**WHAT IS NEEDED**
Exactly reproduce the lines from the line that has "destruct op, args" down to the last line of the entries, inclusive.

Records from a data collection:
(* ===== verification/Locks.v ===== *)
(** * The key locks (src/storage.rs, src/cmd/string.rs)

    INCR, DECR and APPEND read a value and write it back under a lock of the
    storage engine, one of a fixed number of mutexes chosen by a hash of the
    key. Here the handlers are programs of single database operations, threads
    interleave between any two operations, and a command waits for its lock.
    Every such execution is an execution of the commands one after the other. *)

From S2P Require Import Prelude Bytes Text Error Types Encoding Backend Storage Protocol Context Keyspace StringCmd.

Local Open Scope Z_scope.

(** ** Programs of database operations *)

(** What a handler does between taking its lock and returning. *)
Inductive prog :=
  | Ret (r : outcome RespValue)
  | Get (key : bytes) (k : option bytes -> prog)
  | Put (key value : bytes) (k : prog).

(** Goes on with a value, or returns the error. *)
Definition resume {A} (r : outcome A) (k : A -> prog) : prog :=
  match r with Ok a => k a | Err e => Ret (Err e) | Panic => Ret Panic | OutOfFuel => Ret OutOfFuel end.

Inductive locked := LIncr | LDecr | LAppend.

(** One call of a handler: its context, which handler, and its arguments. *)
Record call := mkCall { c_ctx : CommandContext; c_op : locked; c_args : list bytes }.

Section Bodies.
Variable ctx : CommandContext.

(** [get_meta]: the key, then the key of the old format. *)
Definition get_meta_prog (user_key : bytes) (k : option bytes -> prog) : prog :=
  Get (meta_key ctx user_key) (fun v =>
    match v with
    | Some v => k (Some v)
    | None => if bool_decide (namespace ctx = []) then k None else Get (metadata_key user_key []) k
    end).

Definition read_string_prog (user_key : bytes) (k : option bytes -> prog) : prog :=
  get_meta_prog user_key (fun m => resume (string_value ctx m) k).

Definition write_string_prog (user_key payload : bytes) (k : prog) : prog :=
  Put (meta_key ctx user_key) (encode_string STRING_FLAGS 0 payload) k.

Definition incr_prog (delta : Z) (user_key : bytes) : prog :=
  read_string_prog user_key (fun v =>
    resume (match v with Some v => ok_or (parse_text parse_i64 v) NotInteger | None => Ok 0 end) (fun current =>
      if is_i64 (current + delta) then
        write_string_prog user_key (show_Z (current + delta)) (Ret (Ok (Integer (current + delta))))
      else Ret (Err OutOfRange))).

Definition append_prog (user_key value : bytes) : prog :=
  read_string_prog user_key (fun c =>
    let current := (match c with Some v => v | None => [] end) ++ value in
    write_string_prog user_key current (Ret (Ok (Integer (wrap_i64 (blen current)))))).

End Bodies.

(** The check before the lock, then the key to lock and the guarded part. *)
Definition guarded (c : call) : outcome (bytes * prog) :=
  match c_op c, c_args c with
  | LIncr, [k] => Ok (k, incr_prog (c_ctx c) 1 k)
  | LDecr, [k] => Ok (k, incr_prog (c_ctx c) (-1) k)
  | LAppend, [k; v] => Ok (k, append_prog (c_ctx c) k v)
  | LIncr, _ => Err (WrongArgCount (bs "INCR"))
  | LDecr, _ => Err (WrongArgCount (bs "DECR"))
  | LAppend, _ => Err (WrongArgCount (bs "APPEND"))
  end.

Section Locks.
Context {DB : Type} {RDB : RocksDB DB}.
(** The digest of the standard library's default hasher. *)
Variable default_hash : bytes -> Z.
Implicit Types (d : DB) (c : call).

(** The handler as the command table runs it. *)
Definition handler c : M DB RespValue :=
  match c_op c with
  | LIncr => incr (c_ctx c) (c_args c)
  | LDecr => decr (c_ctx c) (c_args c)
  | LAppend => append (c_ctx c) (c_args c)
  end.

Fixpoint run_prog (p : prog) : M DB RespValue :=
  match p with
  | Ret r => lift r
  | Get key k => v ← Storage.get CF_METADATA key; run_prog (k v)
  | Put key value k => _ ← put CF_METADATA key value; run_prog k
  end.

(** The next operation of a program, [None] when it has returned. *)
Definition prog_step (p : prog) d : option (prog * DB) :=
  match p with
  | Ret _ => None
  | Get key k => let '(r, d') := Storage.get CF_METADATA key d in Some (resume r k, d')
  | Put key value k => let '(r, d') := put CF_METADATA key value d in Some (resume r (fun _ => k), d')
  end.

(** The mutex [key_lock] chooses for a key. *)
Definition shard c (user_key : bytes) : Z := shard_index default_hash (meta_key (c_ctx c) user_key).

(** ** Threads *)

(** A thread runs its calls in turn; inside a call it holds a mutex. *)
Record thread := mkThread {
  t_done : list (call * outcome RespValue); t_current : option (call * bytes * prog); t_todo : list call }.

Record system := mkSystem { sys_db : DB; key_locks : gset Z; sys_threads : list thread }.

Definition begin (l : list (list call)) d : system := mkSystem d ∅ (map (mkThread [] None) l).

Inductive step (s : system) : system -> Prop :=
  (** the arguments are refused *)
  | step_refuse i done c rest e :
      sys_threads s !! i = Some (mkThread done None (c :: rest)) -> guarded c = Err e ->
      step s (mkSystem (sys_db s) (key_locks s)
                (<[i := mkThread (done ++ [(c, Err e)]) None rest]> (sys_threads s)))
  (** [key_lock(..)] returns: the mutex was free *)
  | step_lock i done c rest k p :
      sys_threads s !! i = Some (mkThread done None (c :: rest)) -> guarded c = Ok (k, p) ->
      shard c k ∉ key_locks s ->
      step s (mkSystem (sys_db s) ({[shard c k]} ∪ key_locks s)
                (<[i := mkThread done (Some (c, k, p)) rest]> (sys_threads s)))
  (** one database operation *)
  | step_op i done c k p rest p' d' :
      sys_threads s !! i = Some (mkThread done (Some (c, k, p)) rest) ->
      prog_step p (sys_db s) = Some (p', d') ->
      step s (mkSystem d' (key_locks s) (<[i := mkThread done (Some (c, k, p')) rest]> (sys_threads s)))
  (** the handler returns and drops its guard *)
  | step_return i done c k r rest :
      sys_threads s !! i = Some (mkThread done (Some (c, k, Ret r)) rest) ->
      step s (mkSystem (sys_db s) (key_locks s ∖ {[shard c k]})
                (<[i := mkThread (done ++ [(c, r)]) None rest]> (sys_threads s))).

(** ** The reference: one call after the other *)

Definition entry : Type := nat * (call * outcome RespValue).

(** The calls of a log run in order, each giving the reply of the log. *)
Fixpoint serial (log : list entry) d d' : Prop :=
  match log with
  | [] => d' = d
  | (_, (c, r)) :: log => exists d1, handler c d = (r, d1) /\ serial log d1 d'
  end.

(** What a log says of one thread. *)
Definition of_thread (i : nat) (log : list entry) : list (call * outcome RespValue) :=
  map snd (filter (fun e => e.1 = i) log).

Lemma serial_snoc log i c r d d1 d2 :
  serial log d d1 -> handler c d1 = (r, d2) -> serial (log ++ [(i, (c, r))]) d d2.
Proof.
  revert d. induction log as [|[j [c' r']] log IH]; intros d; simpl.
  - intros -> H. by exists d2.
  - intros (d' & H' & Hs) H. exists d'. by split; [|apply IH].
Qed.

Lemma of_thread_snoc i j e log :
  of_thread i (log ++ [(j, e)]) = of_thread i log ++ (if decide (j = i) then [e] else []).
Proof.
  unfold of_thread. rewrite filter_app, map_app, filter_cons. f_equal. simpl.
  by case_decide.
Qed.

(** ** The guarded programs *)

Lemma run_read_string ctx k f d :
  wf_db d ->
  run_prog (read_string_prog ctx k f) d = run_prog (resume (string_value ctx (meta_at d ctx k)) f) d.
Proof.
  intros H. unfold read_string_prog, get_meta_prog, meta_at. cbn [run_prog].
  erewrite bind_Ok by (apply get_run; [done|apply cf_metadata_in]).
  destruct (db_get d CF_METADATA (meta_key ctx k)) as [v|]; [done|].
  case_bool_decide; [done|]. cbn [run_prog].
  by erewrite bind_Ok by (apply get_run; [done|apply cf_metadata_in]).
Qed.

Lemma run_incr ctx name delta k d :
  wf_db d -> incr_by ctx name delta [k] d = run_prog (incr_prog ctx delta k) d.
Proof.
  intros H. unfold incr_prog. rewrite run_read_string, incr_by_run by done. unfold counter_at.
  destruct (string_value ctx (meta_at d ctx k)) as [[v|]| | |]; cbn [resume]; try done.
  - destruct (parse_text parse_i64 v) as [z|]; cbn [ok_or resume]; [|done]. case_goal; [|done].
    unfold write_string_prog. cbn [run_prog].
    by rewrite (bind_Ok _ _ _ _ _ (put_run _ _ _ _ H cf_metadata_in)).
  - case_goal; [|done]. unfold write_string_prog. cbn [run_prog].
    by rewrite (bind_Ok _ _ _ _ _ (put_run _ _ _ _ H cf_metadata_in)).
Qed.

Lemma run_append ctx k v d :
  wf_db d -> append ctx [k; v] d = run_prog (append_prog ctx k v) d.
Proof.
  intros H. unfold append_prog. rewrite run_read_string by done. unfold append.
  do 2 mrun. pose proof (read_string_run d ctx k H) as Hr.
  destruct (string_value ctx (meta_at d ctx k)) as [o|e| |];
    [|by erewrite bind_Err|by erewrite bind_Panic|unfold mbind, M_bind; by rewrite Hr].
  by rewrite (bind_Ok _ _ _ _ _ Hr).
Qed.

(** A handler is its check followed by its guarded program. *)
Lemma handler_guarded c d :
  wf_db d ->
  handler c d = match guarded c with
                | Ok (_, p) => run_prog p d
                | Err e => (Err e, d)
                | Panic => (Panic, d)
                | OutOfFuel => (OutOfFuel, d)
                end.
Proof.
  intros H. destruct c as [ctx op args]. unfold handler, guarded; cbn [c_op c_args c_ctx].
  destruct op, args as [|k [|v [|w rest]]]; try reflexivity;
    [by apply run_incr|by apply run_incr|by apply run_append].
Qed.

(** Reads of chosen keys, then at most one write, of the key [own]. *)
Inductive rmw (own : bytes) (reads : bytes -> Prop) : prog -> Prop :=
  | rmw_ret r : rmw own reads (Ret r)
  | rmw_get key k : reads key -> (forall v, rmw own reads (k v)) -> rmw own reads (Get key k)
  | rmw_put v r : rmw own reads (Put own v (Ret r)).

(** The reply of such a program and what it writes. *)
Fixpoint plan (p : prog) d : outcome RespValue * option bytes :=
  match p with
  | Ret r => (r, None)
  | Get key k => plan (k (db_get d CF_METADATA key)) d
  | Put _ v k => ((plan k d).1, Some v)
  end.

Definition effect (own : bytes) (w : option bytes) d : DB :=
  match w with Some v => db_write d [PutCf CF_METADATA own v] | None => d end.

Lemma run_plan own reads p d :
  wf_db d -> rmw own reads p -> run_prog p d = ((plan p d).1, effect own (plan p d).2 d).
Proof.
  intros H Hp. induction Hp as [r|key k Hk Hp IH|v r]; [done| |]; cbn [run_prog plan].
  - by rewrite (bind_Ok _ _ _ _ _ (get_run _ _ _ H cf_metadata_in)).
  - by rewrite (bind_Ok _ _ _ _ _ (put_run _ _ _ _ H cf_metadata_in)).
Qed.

**EXERCISE RESULT**
  destruct op, args as [|k [|v [|w rest]]]; try reflexivity;
    [by apply run_incr|by apply run_incr|by apply run_append].
Qed.

(** Reads of chosen keys, then at most one write, of the key [own]. *)
Inductive rmw (own : bytes) (reads : bytes -> Prop) : prog -> Prop :=
  | rmw_ret r : rmw own reads (Ret r)
  | rmw_get key k : reads key -> (forall v, rmw own reads (k v)) -> rmw own reads (Get key k)
  | rmw_put v r : rmw own reads (Put own v (Ret r)).

(** The reply of such a program and what it writes. *)
Fixpoint plan (p : prog) d : outcome RespValue * option bytes :=
  match p with
  | Ret r => (r, None)
  | Get key k => plan (k (db_get d CF_METADATA key)) d
  | Put _ v k => ((plan k d).1, Some v)
  end.

Definition effect (own : bytes) (w : option bytes) d : DB :=
  match w with Some v => db_write d [PutCf CF_METADATA own v] | None => d end.

Lemma run_plan own reads p d :
  wf_db d -> rmw own reads p -> run_prog p d = ((plan p d).1, effect own (plan p d).2 d).
Proof.
  intros H Hp. induction Hp as [r|key k Hk Hp IH|v r]; [done| |]; cbn [run_prog plan].
  - by rewrite (bind_Ok _ _ _ _ _ (get_run _ _ _ H cf_metadata_in)).
  - by rewrite (bind_Ok _ _ _ _ _ (put_run _ _ _ _ H cf_metadata_in)).
Qed.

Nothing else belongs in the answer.